There seems to be some truth in the popular stereotype that the high-fangled computers
in financial industries have mainly served to move money around in faster and
trickier ways, often doing as much to destabilize and unsettle the economy than
to support it.
The macroeconomic evidence signals yet another caution about computers and
productivity; the 1980s were a time when business and individuals invested very
heavily in computers, but productivity growth for the economy stayed stubbornly
low. One wisecrack, generally attributed to Nobel laureate economist Robert Solow
of MIT, is that: "We see computers everywhere, except in the productivity
statistics."
But this case for the prosecution is far from unanswerable; the computer revolution
has its share of defenders who advance two main arguments.
One response is to question the data on productivity. One basic measure of
productivity is output per hour of labor; for purposes of comparison, "output"
is usually measured by the total dollar value of what is produced.
Imagine that a new computer-aided design system allows companies to produce,
say, higher quality cars -- perhaps with better use of interior space, greater
safety, and better fuel efficiency -- but these improved cars sell for the same
price as the old ones. According to the productivity statistics, the same amount
of labor is producing the same dollar value of cars, so the computer added nothing.
In short, productivity statistics often fail to capture higher quality.

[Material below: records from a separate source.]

Definition reserve_barred (primary : Candidate) (requireActiveProof : bool) (c : Candidate) :
    bool :=
  ServingOnly c || sameRouteIdentity primary c || negb (ReserveEligible c) ||
  (requireActiveProof && (negb (ActiveEligible c) || negb (ActiveFresh c))) ||
  Retiring c || CircuitOpen c || degraded c.

Definition reserve_qualified (network : string) (c : Candidate) : bool :=
  if str_eqb network udp then is_vless c && UDPQualified c
  else TCPQualified c && (negb (bool_decide (proto c = ProtocolTor)) || Warm c).

(** Another failure domain is preferred, and within it, for a VLESS primary on
    TCP, another VLESS route. *)
Definition prefer_distinct (network : string) (primary : Candidate)
    (eligible : list Candidate) : list Candidate :=
  let distinct c := negb (str_eqb (candidateDomain c) (candidateDomain primary)) in
  let preferDifferentVLESS := str_eqb network tcp && is_vless primary in
  let hasDifferentDomain := existsb distinct eligible in
  let hasDifferentVLESS := existsb (fun c => distinct c && is_vless c) eligible in
  if hasDifferentDomain then
    List.filter
      (fun c => distinct c && negb (preferDifferentVLESS && hasDifferentVLESS &&
                                    negb (is_vless c))) eligible
  else eligible.

Definition eligibleReserveCandidates (now : Time) (client network primaryID : string)
    (candidates : list Candidate) (byID : gmap string Candidate)
    (requireActiveProof preferQuality : bool) : M (list Candidate) :=
  match byID !! primaryID with
  | None => ret []
  | Some primary =>
      if str_eqb primaryID EmptyString then ret []
      else
        eligible <- filterM (fun c =>
          checkContext ;;;
          (if reserve_barred primary requireActiveProof c then ret false
           else (x <- excludedM now client (ID c) ;;
                 ret (if x then false else reserve_qualified network c)))) candidates ;;
        if negb preferQuality then ret eligible
        else
          check_each eligible ;;;
          (if existsb (fun c => negb (str_eqb (candidateDomain c) (candidateDomain primary)))
                eligible
           then check_each eligible else ret tt) ;;;
          let eligible := preferStableQoE (prefer_distinct network primary eligible) in
          check_each eligible ;;;
          check_each eligible ;;;
          p <- askPolicy ;;
          ret (quality_tier (QualityTier p) eligible)
  end.

Definition selectReserve (now : Time) (client network primaryID : string)
    (candidates : list Candidate) (byID : gmap string Candidate)
    (requireActiveProof : bool) (applied : string) : M string :=
  installed <-
    (if str_eqb applied EmptyString then ret []
     else eligibleReserveCandidates now client network primaryID candidates byID
            requireActiveProof false) ;;
  if existsb (fun c => str_eqb (ID c) applied) installed then ret applied
  else
    eligible <- eligibleReserveCandidates now client network primaryID candidates byID
                  requireActiveProof true ;;
    ret (rendezvous (client ++ ":" ++ network ++ ":reserve")%string eligible ∅ ∅).

Definition bumpM : M unit := fun w => (inr tt, w <| sched := bump (sched w) |>).

(** [selectReservesContext]; a client without an applied selection passes the
    empty one. *)
Definition selectReserves (now : Time) (client : string) (a : Assignment)
    (candidates : list Candidate) (requireActiveProof : bool)
    (applied : ReserveSelection) : M ReserveSelection :=
  check_each candidates ;;;
  let byID := index_by_id candidates in
  tcp_id <- selectReserve now client tcp (TCP a) candidates byID requireActiveProof
              (rs_TCP applied) ;;
  udp_id <- selectReserve now client udp (UDP a) candidates byID requireActiveProof
              (rs_UDP applied) ;;
  bumpM ;;;
  ret {| rs_TCP := tcp_id; rs_UDP := udp_id |}.

Definition SelectReservesContext (now : Time) (client : string) (a : Assignment)
    (candidates : list Candidate) (applied : ReserveSelection) : M ReserveSelection :=
  selectReserves now client a candidates true applied.

Definition SelectProspectiveReservesContext (now : Time) (client : string) (a : Assignment)
    (candidates : list Candidate) (applied : ReserveSelection) : M ReserveSelection :=
  selectReserves now client a candidates false applied.

Definition ValidateReserveSelectionContext (now : Time) (client : string) (a : Assignment)
    (applied : ReserveSelection) (candidates : list Candidate) : M ReserveValidation :=
  check_each candidates ;;;
  let byID := index_by_id candidates in
  tcpEligible <- eligibleReserveCandidates now client tcp (TCP a) candidates byID true false ;;
  udpEligible <- eligibleReserveCandidates now client udp (UDP a) candidates byID true false ;;
  check_each tcpEligible ;;;
  check_each udpEligible ;;;
  let has id l := negb (str_eqb id EmptyString) && existsb (fun c => str_eqb id (ID c)) l in
  ret {| rv_TCP := has (rs_TCP applied) tcpEligible;
         rv_UDP := has (rs_UDP applied) udpEligible |}.

(** ** What the operations read *)

Abbreviation Pairs := (gset (string * string)) (only parsing).

(** Usable by a client, as a predicate on the excluded pairs. *)
Definition allowed (X : Pairs) (client : string) (c : Candidate) : bool :=
  negb (bool_decide ((client, ID c) ∈ X)).

Lemma reads_guarded now client (b : bool) (c : Candidate) (q : bool) :
  reads now (if b then ret false
             else (x <- excludedM now client (ID c) ;; ret (if x then false else q)))
    (fun _ X => negb b && allowed X client c && q).
Proof.
  destruct b; [exact (reads_ret now false)|].
  eapply reads_ext.
  - eapply (reads_bind now _ _ _ (fun (x : bool) _ _ => if x then false else q));
      [apply reads_excluded|]. intros x. apply reads_ret.
  - intros p X. unfold allowed. simpl. by case_bool_decide.
Qed.

Lemma reads_candidateUsable now client network c :
  reads now (candidateUsable now client network c)
    (fun _ X => negb (CircuitOpen c) && allowed X client c && qualified network c).
Proof. apply reads_guarded. Qed.

Lemma reads_openCurrentUsable now client network c :
  reads now (openCurrentUsable now client network c)
    (fun _ X => negb (Retiring c || degraded c) && allowed X client c && qualified network c).
Proof. apply reads_guarded. Qed.

Lemma reads_check_each now l : reads now (check_each l) (fun _ _ => tt).
Proof. apply reads_foldM_unit. intros x. apply reads_check. Qed.

(** Sequencing after a step that yields nothing. *)
Lemma reads_then {A} now (m : M unit) (k : M A) f :
  reads now m (fun _ _ => tt) -> reads now k f -> reads now (m ;;; k) f.
Proof. intros Hm Hk. by apply (reads_bind now m _ (fun _ _ => tt) (fun _ => f)). Qed.

(** ** Emergencies *)

Definition emergency_ok (X : Pairs) (client network failedID : string) (failed c : Candidate) :
    bool :=
  negb (emergency_barred failedID failed c) && allowed X client c && qualified network c.

Definition emergency_choice (X : Pairs) (client network failedID : string)
    (candidates : list Candidate) (load domainLoad : gmap string Z) : string :=
  let failed := get_candidate (index_by_id candidates) failedID in
  match List.filter (emergency_ok X client network failedID failed) candidates with
  | [] => EmptyString
  | eligible => emergency_select (emergency_prefer failed eligible candidates load)
                  load domainLoad
  end.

This problem is especially severe in the service-oriented industries that have
invested so heavily in computerization. Surely, it would seem that with automatic
teller machines and access to accounts by telephone, productivity in banking must
be higher than a decade ago? Logic says "yes," but the productivity
statistics won't show it.
An alternate defense is to accept that computers haven't increased productivity
much so far, but to argue that the economy takes decades to assimilate an invention
as far-reaching as the computer. Paul David of Stanford University has pointed
out an interesting historical parallel. The technology for the dynamo was available
in 1900, but it literally took decades for factories to be electrified, so that
they could take advantage of this new capability.
Similarly, Intel introduced the silicon microprocessor less than 25 years ago,
in 1970. Even a decade ago, desktop computers were relatively rare, and those
that did exist would today be considered as slow and obsolete as dinosaurs. On
this perspective, the "information age" is still in its infancy. Our
society is just beginning to redesign its manufacturing and services, its entertainment
and finance, its patterns of commuting and living, to take advantage of information
technology.
In the end, the case against computer-driven productivity is certainly not
proven. In the end, it is difficult to believe that this remarkable technology
won't raise the world's standard of living.
But the academic argument over computers and productivity has a real-world
lesson. Too many people buy computers (and other new technologies) the way they
buy cars: paying for zero-to-60 in five seconds, and the ability to drive 140
mph, and other features that they will probably never use.
In a world where the boundaries of technological possibility are continually
expanding, it's worth remembering that sophisticated technology, in and of itself,
is worth nothing. The interaction between technology and people is what counts.